PROBLEM DESCRIPTION: In the records below, find the line containing "Definition set_events (x" and the line containing "Definition upd_event (i"; please repeat exactly the lines from one to the other, both included, and nothing more.

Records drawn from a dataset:
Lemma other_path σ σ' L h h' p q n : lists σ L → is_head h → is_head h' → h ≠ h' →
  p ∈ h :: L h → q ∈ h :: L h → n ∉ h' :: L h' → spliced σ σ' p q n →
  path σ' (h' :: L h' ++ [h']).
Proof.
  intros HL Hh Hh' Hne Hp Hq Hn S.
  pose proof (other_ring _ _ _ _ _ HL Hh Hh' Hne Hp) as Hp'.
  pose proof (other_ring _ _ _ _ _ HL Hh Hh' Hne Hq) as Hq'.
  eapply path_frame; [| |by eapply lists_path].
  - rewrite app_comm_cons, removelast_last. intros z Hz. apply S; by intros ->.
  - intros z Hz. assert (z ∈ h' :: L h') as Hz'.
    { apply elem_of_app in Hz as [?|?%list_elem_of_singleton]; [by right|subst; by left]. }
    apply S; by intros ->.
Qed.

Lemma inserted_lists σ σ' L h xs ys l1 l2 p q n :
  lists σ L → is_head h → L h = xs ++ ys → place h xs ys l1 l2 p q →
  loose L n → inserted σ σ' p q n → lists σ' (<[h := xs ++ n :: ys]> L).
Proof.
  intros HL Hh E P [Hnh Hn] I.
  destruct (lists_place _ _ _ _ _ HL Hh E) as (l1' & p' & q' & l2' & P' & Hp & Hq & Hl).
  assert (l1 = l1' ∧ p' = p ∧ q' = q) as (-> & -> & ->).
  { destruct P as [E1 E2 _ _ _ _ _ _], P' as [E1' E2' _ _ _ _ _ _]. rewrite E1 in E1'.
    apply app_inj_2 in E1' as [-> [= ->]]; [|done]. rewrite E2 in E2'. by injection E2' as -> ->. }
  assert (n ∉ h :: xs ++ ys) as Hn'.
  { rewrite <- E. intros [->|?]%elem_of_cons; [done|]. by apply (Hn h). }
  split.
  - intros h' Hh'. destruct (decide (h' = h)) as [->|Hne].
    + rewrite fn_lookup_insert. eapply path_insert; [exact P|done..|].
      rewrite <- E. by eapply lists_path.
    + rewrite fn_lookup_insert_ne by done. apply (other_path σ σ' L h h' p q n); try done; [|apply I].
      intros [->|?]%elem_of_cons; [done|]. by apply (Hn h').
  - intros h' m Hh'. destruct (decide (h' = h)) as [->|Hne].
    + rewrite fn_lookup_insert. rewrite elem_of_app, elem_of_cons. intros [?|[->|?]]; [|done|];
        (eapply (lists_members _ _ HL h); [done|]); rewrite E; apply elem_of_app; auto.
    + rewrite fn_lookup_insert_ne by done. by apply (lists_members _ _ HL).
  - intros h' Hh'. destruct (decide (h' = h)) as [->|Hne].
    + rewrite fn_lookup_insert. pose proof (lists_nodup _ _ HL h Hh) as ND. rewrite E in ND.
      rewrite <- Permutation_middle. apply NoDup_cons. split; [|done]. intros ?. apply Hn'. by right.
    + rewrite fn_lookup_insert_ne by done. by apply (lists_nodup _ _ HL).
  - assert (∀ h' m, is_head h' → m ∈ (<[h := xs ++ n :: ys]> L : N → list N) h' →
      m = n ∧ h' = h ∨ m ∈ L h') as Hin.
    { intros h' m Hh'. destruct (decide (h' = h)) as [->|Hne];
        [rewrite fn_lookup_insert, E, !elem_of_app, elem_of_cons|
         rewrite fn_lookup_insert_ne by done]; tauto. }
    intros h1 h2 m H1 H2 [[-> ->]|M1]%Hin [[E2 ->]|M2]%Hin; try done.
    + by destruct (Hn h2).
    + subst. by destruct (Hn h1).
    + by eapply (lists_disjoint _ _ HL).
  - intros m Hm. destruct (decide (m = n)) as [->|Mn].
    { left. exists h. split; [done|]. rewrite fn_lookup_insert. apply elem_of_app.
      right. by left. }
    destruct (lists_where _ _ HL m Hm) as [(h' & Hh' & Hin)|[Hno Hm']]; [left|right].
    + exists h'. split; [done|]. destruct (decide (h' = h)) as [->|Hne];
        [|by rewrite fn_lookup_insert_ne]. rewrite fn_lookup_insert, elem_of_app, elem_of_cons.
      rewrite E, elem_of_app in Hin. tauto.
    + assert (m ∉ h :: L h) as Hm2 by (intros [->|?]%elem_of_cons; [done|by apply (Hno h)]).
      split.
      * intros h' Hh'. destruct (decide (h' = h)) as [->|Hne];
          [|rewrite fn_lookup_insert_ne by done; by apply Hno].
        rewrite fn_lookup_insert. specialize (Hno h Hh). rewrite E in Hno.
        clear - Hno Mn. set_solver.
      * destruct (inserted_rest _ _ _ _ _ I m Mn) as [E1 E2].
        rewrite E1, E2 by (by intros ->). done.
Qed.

* * *

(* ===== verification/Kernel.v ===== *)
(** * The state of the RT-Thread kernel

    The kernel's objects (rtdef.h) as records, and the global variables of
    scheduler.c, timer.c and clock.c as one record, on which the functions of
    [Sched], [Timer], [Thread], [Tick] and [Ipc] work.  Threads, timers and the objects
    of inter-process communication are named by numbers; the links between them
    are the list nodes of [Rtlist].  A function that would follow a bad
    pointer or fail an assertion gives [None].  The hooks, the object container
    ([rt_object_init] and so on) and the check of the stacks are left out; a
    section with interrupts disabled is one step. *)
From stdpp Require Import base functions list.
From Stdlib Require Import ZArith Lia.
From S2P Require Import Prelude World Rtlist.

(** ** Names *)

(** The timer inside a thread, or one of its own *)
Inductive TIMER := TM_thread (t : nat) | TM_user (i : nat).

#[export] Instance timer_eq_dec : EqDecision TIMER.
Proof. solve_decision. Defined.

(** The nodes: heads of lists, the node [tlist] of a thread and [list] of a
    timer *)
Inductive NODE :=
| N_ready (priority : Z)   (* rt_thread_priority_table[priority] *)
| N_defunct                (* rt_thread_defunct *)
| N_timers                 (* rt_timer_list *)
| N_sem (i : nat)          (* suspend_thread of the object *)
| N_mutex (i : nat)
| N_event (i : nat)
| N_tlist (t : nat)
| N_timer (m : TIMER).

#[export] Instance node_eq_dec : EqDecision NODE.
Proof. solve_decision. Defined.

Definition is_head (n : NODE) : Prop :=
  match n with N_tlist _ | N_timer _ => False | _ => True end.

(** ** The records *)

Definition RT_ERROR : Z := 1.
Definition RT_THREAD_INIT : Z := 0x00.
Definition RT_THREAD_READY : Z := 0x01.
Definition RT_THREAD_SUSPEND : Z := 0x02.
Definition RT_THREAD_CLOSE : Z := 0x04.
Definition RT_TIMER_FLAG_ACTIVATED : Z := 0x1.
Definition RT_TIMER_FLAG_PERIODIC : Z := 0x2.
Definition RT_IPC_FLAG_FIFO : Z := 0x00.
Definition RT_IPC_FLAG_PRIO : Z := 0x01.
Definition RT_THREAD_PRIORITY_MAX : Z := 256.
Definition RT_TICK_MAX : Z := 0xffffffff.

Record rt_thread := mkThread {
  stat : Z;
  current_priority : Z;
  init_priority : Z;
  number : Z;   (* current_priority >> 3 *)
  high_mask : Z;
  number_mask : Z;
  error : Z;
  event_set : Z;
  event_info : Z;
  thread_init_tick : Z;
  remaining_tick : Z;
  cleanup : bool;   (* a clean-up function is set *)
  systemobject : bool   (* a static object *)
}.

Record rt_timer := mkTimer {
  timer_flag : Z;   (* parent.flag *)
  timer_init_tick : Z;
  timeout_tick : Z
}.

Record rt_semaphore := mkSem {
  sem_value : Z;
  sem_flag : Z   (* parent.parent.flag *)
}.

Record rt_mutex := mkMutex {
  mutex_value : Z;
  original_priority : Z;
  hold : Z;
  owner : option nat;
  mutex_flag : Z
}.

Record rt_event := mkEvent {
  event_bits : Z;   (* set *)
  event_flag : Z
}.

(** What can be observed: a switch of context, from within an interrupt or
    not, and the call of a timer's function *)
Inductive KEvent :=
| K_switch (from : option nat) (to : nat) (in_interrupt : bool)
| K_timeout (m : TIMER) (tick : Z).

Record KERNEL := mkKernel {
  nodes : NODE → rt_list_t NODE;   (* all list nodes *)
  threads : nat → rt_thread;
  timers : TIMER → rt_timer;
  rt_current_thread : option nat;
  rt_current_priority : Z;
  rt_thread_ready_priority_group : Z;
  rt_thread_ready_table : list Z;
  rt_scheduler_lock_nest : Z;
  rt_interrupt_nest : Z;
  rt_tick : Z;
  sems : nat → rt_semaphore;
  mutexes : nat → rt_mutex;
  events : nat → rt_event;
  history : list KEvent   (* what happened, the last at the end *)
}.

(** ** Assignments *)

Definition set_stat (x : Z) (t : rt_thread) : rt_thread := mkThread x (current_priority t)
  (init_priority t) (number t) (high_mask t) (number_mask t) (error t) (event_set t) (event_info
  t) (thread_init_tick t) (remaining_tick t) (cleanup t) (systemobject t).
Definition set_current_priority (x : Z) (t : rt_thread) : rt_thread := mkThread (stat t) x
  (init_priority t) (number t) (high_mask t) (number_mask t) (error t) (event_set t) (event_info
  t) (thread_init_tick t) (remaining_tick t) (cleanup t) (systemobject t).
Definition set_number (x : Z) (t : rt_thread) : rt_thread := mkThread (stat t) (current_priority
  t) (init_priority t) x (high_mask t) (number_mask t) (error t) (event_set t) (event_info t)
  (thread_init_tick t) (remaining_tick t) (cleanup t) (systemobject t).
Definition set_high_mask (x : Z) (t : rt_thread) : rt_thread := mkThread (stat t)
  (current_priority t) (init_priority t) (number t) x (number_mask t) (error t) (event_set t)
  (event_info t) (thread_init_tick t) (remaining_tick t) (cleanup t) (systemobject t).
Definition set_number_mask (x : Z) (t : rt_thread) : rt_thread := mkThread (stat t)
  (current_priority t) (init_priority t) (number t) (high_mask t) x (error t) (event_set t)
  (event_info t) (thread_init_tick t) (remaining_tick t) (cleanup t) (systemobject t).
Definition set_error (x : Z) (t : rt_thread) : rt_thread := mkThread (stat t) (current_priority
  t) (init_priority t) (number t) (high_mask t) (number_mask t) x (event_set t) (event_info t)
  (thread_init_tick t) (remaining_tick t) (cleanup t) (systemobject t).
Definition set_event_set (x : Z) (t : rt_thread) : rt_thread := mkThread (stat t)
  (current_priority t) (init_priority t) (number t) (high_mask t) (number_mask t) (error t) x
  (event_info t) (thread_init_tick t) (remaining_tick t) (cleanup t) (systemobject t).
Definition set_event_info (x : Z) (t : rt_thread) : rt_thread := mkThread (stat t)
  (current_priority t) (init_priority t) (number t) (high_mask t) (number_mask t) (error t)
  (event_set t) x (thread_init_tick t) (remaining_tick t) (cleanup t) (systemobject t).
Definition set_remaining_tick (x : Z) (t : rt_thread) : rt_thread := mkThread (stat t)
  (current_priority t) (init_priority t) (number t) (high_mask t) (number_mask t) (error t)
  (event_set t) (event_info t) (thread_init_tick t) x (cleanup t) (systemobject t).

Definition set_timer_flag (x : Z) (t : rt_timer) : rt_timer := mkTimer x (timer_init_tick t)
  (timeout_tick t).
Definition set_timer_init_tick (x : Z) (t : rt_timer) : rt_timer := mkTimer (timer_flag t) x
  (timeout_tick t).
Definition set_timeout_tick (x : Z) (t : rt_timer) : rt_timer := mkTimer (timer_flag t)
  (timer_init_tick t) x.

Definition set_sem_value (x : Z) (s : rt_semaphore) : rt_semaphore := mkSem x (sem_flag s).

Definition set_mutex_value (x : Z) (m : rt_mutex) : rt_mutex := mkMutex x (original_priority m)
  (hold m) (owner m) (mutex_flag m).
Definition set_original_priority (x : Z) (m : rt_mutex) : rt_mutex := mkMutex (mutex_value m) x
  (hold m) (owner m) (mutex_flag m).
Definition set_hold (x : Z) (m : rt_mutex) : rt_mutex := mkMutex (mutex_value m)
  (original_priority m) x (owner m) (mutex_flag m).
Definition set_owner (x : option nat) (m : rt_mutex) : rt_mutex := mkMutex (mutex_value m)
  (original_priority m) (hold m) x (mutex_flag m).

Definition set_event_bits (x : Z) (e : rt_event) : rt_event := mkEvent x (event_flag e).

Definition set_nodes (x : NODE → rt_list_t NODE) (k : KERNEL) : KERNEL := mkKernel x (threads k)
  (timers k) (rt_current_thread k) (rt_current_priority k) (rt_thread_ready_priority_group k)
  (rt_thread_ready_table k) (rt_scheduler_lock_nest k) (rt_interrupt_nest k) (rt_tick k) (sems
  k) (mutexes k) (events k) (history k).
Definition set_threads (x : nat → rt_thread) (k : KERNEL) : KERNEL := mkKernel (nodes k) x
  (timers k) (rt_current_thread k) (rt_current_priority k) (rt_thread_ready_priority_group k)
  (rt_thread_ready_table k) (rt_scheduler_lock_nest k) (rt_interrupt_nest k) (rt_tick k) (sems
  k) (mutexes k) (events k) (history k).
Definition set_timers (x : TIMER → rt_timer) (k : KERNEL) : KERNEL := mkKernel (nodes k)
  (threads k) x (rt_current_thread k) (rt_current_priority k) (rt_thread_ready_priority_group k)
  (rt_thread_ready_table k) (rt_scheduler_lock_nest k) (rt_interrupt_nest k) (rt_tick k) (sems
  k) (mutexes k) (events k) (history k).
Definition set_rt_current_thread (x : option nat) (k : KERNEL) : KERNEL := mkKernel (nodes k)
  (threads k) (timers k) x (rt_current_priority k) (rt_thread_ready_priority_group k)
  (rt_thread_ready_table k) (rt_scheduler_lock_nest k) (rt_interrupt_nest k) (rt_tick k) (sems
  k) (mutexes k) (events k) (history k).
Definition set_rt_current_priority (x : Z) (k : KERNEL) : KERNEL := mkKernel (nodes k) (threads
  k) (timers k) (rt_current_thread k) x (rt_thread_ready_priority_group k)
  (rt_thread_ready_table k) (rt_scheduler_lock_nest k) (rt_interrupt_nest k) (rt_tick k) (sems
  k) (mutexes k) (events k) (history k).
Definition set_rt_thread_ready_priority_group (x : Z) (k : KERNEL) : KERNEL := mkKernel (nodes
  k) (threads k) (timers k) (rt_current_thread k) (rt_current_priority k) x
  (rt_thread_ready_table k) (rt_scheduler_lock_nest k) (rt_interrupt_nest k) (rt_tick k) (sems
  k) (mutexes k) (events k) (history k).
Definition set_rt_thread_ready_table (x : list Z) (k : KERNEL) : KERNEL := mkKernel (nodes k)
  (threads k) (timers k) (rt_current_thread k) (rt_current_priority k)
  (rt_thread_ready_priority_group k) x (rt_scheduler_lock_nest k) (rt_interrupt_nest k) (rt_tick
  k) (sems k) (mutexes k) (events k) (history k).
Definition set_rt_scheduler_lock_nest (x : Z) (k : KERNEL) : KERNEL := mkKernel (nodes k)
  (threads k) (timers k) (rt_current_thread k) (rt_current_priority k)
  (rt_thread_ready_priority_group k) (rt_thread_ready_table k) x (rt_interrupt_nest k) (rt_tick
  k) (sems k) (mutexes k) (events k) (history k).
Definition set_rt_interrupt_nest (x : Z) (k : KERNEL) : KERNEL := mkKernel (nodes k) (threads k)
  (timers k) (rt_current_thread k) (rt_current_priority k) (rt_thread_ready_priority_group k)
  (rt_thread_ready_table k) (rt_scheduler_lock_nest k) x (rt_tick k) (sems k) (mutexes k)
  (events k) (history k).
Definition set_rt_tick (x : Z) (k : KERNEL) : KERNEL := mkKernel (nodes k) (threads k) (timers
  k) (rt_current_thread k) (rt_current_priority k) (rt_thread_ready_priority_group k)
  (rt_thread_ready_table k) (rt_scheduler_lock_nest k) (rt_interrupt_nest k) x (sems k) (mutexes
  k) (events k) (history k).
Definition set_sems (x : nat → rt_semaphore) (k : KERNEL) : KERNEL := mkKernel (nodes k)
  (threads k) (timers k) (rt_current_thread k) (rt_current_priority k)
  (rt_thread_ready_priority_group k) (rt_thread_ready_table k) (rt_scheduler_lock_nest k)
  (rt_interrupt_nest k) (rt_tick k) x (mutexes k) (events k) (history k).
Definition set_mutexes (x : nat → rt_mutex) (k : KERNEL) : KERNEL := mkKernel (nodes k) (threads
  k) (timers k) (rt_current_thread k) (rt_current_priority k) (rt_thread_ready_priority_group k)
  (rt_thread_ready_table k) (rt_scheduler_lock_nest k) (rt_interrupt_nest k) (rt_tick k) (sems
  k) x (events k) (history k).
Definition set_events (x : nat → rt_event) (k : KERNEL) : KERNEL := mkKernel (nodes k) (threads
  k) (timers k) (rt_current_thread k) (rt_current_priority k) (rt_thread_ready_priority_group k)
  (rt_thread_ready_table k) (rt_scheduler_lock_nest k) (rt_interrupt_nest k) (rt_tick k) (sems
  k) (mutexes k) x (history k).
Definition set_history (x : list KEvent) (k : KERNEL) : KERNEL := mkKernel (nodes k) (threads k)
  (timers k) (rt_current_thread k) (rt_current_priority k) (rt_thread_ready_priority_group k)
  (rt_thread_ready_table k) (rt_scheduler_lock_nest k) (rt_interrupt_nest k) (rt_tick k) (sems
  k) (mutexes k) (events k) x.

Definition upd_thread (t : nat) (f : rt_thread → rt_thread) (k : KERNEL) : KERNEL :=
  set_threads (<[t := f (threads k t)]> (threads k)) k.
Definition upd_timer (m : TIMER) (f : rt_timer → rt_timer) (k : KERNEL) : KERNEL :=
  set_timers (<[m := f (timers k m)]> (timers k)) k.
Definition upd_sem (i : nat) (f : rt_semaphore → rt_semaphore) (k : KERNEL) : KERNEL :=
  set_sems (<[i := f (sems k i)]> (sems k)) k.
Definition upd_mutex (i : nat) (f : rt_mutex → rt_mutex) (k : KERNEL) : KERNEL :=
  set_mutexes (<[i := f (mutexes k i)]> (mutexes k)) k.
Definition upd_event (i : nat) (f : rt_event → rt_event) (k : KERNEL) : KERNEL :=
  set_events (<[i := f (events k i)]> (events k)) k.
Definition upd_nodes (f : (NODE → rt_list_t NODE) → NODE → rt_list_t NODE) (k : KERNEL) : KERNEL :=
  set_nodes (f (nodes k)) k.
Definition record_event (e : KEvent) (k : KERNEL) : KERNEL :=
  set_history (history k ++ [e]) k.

SOLUTION TO THIS TASK:
Definition set_events (x : nat → rt_event) (k : KERNEL) : KERNEL := mkKernel (nodes k) (threads
  k) (timers k) (rt_current_thread k) (rt_current_priority k) (rt_thread_ready_priority_group k)
  (rt_thread_ready_table k) (rt_scheduler_lock_nest k) (rt_interrupt_nest k) (rt_tick k) (sems
  k) (mutexes k) x (history k).
Definition set_history (x : list KEvent) (k : KERNEL) : KERNEL := mkKernel (nodes k) (threads k)
  (timers k) (rt_current_thread k) (rt_current_priority k) (rt_thread_ready_priority_group k)
  (rt_thread_ready_table k) (rt_scheduler_lock_nest k) (rt_interrupt_nest k) (rt_tick k) (sems
  k) (mutexes k) (events k) x.

Definition upd_thread (t : nat) (f : rt_thread → rt_thread) (k : KERNEL) : KERNEL :=
  set_threads (<[t := f (threads k t)]> (threads k)) k.
Definition upd_timer (m : TIMER) (f : rt_timer → rt_timer) (k : KERNEL) : KERNEL :=
  set_timers (<[m := f (timers k m)]> (timers k)) k.
Definition upd_sem (i : nat) (f : rt_semaphore → rt_semaphore) (k : KERNEL) : KERNEL :=
  set_sems (<[i := f (sems k i)]> (sems k)) k.
Definition upd_mutex (i : nat) (f : rt_mutex → rt_mutex) (k : KERNEL) : KERNEL :=
  set_mutexes (<[i := f (mutexes k i)]> (mutexes k)) k.
Definition upd_event (i : nat) (f : rt_event → rt_event) (k : KERNEL) : KERNEL :=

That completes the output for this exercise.